Stored data
**********

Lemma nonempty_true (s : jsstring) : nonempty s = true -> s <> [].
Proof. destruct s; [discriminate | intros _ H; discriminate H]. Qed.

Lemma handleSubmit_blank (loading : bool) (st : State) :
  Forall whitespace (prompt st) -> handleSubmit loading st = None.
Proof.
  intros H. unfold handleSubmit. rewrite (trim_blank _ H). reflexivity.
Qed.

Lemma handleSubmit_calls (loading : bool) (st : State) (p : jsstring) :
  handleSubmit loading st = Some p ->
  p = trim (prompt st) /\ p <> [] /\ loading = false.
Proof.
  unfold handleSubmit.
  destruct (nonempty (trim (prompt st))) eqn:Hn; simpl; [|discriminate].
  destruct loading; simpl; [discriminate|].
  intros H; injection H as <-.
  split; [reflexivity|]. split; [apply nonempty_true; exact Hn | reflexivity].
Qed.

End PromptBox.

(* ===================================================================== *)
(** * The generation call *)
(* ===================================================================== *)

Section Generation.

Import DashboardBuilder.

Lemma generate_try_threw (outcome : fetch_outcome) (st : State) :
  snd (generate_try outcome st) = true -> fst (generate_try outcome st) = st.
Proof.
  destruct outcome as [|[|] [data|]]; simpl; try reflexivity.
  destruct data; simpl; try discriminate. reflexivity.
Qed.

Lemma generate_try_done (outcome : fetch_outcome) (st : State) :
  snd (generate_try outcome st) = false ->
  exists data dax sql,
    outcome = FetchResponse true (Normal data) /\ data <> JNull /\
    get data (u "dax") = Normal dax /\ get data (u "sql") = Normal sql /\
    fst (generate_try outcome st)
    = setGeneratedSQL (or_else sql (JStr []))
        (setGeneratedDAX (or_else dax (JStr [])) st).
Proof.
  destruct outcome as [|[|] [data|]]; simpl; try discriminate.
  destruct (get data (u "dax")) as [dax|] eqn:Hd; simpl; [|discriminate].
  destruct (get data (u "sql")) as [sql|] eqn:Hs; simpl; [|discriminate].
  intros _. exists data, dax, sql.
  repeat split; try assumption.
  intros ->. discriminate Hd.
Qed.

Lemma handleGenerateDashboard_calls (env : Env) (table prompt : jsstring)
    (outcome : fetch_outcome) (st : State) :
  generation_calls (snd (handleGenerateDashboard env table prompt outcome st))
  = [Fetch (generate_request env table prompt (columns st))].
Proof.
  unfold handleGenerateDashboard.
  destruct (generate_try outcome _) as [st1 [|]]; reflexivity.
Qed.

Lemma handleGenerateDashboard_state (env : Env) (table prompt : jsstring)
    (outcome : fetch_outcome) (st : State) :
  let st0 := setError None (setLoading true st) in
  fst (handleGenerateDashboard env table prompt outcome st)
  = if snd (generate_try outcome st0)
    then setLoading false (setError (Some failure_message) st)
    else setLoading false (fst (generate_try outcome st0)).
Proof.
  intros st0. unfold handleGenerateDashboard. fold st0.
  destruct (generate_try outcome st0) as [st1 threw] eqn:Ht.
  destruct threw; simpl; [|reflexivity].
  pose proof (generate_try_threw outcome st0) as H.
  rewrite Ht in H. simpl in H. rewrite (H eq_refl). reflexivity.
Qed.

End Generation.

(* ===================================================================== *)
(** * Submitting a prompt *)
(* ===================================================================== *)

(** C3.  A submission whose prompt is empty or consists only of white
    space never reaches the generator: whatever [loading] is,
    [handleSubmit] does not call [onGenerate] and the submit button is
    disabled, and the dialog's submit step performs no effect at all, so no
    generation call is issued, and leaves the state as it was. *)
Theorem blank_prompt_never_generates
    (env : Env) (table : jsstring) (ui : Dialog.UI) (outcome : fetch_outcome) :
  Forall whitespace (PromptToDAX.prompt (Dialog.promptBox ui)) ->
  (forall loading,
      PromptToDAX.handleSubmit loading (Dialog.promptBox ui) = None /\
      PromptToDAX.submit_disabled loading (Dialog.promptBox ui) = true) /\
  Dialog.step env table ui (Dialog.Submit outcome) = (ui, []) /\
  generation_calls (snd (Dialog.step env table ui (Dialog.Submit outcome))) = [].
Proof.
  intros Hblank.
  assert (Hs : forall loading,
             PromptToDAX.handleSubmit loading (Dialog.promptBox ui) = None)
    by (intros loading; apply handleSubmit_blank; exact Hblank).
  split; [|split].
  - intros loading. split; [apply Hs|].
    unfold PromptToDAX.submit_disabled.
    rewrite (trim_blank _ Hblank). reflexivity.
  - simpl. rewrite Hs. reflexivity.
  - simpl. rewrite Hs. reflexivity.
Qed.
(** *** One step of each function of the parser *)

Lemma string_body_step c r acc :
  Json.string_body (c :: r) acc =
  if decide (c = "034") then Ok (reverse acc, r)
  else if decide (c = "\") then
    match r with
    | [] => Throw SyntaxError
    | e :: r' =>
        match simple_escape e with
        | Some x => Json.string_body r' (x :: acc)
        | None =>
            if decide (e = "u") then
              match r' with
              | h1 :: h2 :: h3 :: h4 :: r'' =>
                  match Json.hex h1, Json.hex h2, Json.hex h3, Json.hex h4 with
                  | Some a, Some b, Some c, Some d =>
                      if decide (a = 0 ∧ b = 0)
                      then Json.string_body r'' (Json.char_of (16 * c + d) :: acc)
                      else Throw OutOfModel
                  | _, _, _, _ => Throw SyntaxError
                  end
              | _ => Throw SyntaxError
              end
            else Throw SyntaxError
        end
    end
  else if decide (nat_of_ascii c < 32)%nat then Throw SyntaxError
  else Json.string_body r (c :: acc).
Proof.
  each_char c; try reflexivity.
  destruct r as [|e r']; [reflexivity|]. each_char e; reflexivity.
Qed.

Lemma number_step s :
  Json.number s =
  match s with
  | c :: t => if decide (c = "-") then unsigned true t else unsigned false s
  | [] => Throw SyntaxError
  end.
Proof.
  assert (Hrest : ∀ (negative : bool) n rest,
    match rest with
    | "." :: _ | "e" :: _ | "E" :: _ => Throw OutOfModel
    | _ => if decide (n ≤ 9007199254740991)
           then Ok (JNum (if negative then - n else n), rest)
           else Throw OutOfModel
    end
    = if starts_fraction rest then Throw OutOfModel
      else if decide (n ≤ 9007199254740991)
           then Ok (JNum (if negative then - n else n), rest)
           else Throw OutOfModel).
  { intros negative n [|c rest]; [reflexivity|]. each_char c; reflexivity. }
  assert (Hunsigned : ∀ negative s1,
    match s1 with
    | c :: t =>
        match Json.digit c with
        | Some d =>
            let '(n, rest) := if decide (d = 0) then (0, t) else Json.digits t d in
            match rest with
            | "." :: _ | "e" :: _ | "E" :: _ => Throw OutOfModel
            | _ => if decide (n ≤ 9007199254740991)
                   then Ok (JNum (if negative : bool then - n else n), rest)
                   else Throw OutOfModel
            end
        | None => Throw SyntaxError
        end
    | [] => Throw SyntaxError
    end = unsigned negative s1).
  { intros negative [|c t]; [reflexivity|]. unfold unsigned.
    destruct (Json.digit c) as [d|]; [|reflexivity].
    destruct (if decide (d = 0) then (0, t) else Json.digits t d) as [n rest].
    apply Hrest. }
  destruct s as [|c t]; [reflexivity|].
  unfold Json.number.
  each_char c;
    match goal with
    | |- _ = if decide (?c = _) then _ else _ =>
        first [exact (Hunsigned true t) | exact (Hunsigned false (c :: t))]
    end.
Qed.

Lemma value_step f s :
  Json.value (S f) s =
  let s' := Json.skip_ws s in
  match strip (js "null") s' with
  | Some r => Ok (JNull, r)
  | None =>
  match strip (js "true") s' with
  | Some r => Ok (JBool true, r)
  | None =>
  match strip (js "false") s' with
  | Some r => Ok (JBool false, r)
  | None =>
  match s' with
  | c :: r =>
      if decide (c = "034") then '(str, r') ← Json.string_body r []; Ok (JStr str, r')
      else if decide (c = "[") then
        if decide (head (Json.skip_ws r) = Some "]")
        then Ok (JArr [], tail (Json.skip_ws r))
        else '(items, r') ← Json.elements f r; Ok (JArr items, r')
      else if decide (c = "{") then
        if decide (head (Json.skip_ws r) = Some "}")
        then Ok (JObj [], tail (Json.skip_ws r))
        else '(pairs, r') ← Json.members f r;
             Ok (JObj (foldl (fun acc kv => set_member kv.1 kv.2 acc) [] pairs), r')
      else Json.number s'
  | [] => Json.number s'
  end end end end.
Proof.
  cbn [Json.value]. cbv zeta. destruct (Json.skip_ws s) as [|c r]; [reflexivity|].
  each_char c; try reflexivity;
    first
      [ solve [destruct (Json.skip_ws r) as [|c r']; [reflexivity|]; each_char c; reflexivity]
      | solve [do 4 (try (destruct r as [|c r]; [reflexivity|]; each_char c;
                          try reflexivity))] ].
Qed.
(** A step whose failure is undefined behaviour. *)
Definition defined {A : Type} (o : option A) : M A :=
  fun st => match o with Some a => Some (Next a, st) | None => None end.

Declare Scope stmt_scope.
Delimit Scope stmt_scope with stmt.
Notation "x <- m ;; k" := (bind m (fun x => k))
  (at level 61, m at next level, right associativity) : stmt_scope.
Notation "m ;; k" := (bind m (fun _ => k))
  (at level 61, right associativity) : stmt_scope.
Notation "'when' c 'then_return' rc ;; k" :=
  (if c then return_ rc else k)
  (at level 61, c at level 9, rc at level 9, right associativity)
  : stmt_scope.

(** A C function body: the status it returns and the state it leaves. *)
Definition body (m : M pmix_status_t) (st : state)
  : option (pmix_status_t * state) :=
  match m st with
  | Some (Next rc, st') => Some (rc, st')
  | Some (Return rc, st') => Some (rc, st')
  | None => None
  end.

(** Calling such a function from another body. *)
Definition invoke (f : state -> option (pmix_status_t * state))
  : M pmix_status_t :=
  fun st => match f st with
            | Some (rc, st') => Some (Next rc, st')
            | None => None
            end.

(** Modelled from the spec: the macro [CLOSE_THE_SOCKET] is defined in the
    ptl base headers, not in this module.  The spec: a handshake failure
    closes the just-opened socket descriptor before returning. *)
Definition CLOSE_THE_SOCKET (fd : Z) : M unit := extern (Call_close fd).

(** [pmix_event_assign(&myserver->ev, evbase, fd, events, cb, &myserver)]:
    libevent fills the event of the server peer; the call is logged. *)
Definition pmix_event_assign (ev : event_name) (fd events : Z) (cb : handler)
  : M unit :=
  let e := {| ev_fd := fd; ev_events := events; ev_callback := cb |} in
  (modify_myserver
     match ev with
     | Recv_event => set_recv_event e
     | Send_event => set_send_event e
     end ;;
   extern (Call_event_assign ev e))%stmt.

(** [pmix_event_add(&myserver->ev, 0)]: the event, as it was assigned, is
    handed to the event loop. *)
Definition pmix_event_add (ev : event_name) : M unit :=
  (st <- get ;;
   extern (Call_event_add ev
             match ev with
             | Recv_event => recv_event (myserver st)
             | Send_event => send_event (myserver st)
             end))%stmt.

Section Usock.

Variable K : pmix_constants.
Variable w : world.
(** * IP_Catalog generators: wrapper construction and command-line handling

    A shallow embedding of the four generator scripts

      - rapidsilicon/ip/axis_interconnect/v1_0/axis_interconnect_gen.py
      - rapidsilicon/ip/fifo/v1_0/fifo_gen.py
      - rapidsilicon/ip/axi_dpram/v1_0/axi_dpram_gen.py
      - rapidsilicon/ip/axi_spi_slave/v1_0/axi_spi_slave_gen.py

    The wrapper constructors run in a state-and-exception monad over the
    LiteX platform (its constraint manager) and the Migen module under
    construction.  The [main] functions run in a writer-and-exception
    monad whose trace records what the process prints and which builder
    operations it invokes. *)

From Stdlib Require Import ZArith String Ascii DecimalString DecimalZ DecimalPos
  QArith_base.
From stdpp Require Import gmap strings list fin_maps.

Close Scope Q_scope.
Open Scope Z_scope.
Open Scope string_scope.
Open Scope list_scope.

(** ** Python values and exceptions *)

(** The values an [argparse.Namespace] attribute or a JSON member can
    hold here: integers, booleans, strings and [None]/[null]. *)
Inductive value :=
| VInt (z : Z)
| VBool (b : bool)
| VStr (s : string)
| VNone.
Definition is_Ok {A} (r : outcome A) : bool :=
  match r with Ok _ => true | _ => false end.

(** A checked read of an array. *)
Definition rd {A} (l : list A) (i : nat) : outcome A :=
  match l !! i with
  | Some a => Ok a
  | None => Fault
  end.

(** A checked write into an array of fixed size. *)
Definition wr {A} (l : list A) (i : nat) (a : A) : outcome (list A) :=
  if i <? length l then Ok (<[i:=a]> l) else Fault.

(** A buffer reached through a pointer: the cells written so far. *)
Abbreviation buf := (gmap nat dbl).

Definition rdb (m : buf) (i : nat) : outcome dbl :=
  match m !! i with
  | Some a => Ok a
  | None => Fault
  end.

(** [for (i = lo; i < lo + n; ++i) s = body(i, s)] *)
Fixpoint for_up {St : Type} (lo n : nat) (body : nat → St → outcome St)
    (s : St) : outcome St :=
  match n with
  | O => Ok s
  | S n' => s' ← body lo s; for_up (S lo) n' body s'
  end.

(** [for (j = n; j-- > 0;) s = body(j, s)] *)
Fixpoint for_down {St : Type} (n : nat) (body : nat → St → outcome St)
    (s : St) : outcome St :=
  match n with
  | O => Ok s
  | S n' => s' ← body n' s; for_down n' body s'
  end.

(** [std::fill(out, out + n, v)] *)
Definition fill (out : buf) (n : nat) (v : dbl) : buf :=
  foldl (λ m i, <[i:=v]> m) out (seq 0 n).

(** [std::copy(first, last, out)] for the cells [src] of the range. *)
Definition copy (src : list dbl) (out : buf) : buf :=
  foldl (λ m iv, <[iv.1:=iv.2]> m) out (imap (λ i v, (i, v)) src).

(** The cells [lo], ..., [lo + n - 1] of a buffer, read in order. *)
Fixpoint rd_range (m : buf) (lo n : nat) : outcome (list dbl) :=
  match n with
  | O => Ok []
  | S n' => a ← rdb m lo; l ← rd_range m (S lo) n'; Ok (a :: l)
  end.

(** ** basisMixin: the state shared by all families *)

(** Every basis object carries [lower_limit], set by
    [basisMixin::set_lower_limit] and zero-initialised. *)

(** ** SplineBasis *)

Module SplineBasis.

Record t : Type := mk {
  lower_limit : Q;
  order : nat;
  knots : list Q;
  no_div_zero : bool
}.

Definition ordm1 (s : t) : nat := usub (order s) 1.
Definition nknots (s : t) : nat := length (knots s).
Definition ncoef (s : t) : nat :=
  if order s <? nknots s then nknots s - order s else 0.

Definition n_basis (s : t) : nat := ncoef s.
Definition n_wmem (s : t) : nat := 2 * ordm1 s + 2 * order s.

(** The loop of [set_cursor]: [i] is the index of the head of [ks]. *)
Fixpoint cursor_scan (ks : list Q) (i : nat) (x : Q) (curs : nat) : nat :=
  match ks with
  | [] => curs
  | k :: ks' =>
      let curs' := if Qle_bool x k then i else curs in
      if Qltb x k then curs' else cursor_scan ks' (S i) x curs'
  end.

**********

> [EXERCISE DETAILS]
Reprint the data above from the opening line to the line holding "outcome = FetchResponse", inclusive, and nothing else.

> [PROBLEM SOLUTION]
Lemma nonempty_true (s : jsstring) : nonempty s = true -> s <> [].
Proof. destruct s; [discriminate | intros _ H; discriminate H]. Qed.

Lemma handleSubmit_blank (loading : bool) (st : State) :
  Forall whitespace (prompt st) -> handleSubmit loading st = None.
Proof.
  intros H. unfold handleSubmit. rewrite (trim_blank _ H). reflexivity.
Qed.

Lemma handleSubmit_calls (loading : bool) (st : State) (p : jsstring) :
  handleSubmit loading st = Some p ->
  p = trim (prompt st) /\ p <> [] /\ loading = false.
Proof.
  unfold handleSubmit.
  destruct (nonempty (trim (prompt st))) eqn:Hn; simpl; [|discriminate].
  destruct loading; simpl; [discriminate|].
  intros H; injection H as <-.
  split; [reflexivity|]. split; [apply nonempty_true; exact Hn | reflexivity].
Qed.

End PromptBox.

(* ===================================================================== *)
(** * The generation call *)
(* ===================================================================== *)

Section Generation.

Import DashboardBuilder.

Lemma generate_try_threw (outcome : fetch_outcome) (st : State) :
  snd (generate_try outcome st) = true -> fst (generate_try outcome st) = st.
Proof.
  destruct outcome as [|[|] [data|]]; simpl; try reflexivity.
  destruct data; simpl; try discriminate. reflexivity.
Qed.

Lemma generate_try_done (outcome : fetch_outcome) (st : State) :
  snd (generate_try outcome st) = false ->
  exists data dax sql,
    outcome = FetchResponse true (Normal data) /\ data <> JNull /\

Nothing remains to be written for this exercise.